The transitional government itself had been established after President Omar al-Bashir, a former military officer, was ousted following mass nationwide protests in Sudan over bread and fuel price rises in 2019.

However, Burhan and Daglo eventually fell out, most recently over the planned integration of the RSF into the regular army.

Sudan's former prime minister warned on Saturday that the conflict could spiral into an international crisis, so big that the problems caused by the wars in Syria, Yemen, or Libya would look small compared to it.

Sudan's former prime minister Abdalla Hamdok said the conflict in the African nation could deteriorate into one of the world’s worst civil wars if it is not stopped early.

Hamdok, who resigned in January last year, warned that a civil war in Sudan would be "a nightmare for the world."

“God forbid if Sudan is to reach a point of civil war proper ... Syria, Yemen, Libya will be a small play,” Hamdok said in an event in Nairobi, Kenya. “I think it would be a nightmare for the world.”

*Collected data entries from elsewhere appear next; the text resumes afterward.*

(** [NodeVisitor.visit] looks up [visit_<class name>], which exists for
    [ExceptHandler] only, and falls back on [generic_visit], which visits
    the child nodes in field order; [visit_ExceptHandler] ends with a call
    of [generic_visit].  The three methods are mutually recursive; they are
    tied together here and stated separately below.  A [ctx] child has no
    children and no method of its own: visiting it changes nothing. *)
Fixpoint visit (self : SilentExceptionVisitor) (node : AST) {struct node}
  : SilentExceptionVisitor :=
  let visit_list :=
    fix visit_list (self : SilentExceptionVisitor) (l : list AST) :=
      match l with
      | [] => self
      | child :: rest => visit_list (visit self child) rest
      end in
  let visit_opt (self : SilentExceptionVisitor) (o : option AST) :=
    match o with Some child => visit self child | None => self end in
  match node with
  | Name _ _ => self
  | Attribute value _ _ => visit self value
  | Call func args keywords =>
      visit_list (visit_list (visit self func) args) keywords
  | Raise exc cause => visit_opt (visit_opt self exc) cause
  | Return value => visit_opt self value
  | Pass => self
  | ExceptHandler _ _ type _ body =>
      visit_list (visit_opt (check_handler (log_visit self node) node) type) body
  | ExprContext _ => self
  | Other _ fields => visit_list self fields
  end.

Definition generic_visit (self : SilentExceptionVisitor) (node : AST)
  : SilentExceptionVisitor :=
  fold_left visit (iter_child_nodes node) self.

Definition visit_ExceptHandler (self : SilentExceptionVisitor) (node : AST)
  : SilentExceptionVisitor :=
  generic_visit (check_handler (log_visit self node) node) node.

(** ** Analysis of files *)

(** [str.splitlines()] on UTF-8 bytes: a line ends at LF, VT, FF, CR,
    CR LF, FS, GS, RS, NEL (C2 85), LS and PS (E2 80 A8, E2 80 A9); no
    empty last line is produced. *)
Fixpoint splitlines_bytes (cur : list nat) (l : list nat) {struct l}
  : list (list nat) :=
  match l with
  | [] => match cur with [] => [] | _ => [rev cur] end
  | a :: r =>
      let continue := splitlines_bytes (a :: cur) r in
      if existsb (Nat.eqb a) [10; 11; 12; 28; 29; 30]%nat then
        rev cur :: splitlines_bytes [] r
      else if (a =? 13)%nat then
        match r with
        | b :: r' =>
            if (b =? 10)%nat then rev cur :: splitlines_bytes [] r'
            else rev cur :: splitlines_bytes [] r
        | [] => rev cur :: splitlines_bytes [] r
        end
      else if (a =? 194)%nat then
        match r with
        | b :: r' =>
            if (b =? 133)%nat then rev cur :: splitlines_bytes [] r'
            else continue
        | [] => continue
        end
      else if (a =? 226)%nat then
        match r with
        | b :: c :: r' =>
            if (b =? 128)%nat && ((c =? 168)%nat || (c =? 169)%nat)
            then rev cur :: splitlines_bytes [] r'
            else continue
        | _ => continue
        end
      else continue
  end.

Definition splitlines (s : string) : list string :=
  map (λ l, string_of_list_ascii (map ascii_of_nat l))
      (splitlines_bytes [] (map nat_of_ascii (list_ascii_of_string s))).

(** What the program asks of its surroundings.  A path is the string
    [str(path)].  [read_text] and [ast_parse] either return or raise, a
    [SyntaxError] or another exception, with the text [str(e)]. *)
Inductive read_result : Type :=
| ReadOk (source_code : string)
| ReadError (e : string).

Inductive parse_result : Type :=
| Parsed (tree : AST)
| SyntaxError (e : string)
| ParseError (e : string).

Record JsonResult : Type := {
  json_issues : list SilentExceptionIssue;
  json_total_count : nat;
  json_files_with_issues : list string;
  json_files_count : nat;
  json_summary : list (string * nat)
}.

Record World : Type := {
  path_exists : string → bool;
  path_is_file : string → bool;
  (** [directory.rglob('*.py')], in the order of iteration *)
  rglob_py : string → list string;
  read_text : string → read_result;
  (** [ast.parse(source_code, filename)] *)
  ast_parse : string → string → parse_result;
  (** [json.dumps(result, indent=2)] *)
  json_dumps : JsonResult → string
}.

Section Analysis.
Context (w : World).

(** [analyze_file]: the issues returned and the lines printed on
    [sys.stderr]. *)
Definition analyze_file (file_path : string)
  : list SilentExceptionIssue * list string :=
  match read_text w file_path with
  | ReadError e => ([], ["Error analyzing " +:+ file_path +:+ ": " +:+ e])
  | ReadOk source_code =>
      let source_lines := splitlines source_code in
      match ast_parse w source_code file_path with
      | Parsed tree =>
          let visitor := init file_path source_lines in
          let visitor := visit visitor tree in
          (self_issues visitor, [])
      | SyntaxError e =>
          ([], ["Syntax error in " +:+ file_path +:+ ": " +:+ e])
      | ParseError e =>
          ([], ["Error analyzing " +:+ file_path +:+ ": " +:+ e])
      end
  end.

Definition default_exclude_patterns : list string :=
  ["__pycache__"; ".git"; ".venv"; "node_modules"; "temp_ask_claude"].

Definition excluded (exclude_patterns : list string) (py_file : string) : bool :=
  existsb (λ pattern, str_contains pattern py_file) exclude_patterns.

(** The loop of [analyze_directory] over the files found. *)
Fixpoint analyze_files (exclude_patterns : list string) (files : list string)
  (all_issues : list SilentExceptionIssue) (err : list string)
  : list SilentExceptionIssue * list string :=
  match files with
  | [] => (all_issues, err)
  | py_file :: rest =>
      if excluded exclude_patterns py_file then
        analyze_files exclude_patterns rest all_issues err
      else
        let '(issues, e) := analyze_file py_file in
        analyze_files exclude_patterns rest (all_issues ++ issues) (err ++ e)
  end.

Definition analyze_directory (directory : string)
  (exclude_patterns : option (list string))
  : list SilentExceptionIssue * list string :=
  let exclude_patterns := default default_exclude_patterns exclude_patterns in
  analyze_files exclude_patterns (rglob_py w directory) [] [].
End Analysis.

(** ** Aggregation and report *)

(** [sorted(l, key=key)]: the stable sort, by insertion from the right;
    an element goes before the first one whose key is not smaller. *)
Section PySorted.
Context {A K : Type} (leb : K → K → bool) (key : A → K).

Fixpoint insert_sorted (x : A) (l : list A) : list A :=
  match l with
  | [] => [x]
  | y :: r => if leb (key x) (key y) then x :: y :: r
              else y :: insert_sorted x r
  end.

Definition py_sorted (l : list A) : list A := fold_right insert_sorted [] l.
End PySorted.

(** The grouping loop of [format_issue_report]. *)
Definition by_file_step (by_file : gmap string (list SilentExceptionIssue))
  (issue : SilentExceptionIssue) : gmap string (list SilentExceptionIssue) :=
  let by_file :=
    match by_file !! file_path issue with
    | None => <[file_path issue := []]> by_file
    | Some _ => by_file
    end in
  alter (λ file_issues, file_issues ++ [issue]) (file_path issue) by_file.

Definition by_file (issues : list SilentExceptionIssue)
  : gmap string (list SilentExceptionIssue) :=
  fold_left by_file_step issues ∅.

He described the conflict as a “senseless war” between two armies of Sudan, noting that, “There is nobody who is going to come out of this victorious. That is why it has to stop.”

Since the fighting started on April 15, at least 528 have been killed, 4,500 others wounded and about 75,000 people have been displaced within Sudan, or fled to neighboring Chad, Egypt, South Sudan or Ethiopia. Foreigners in Sudan and international staff have also fled the country.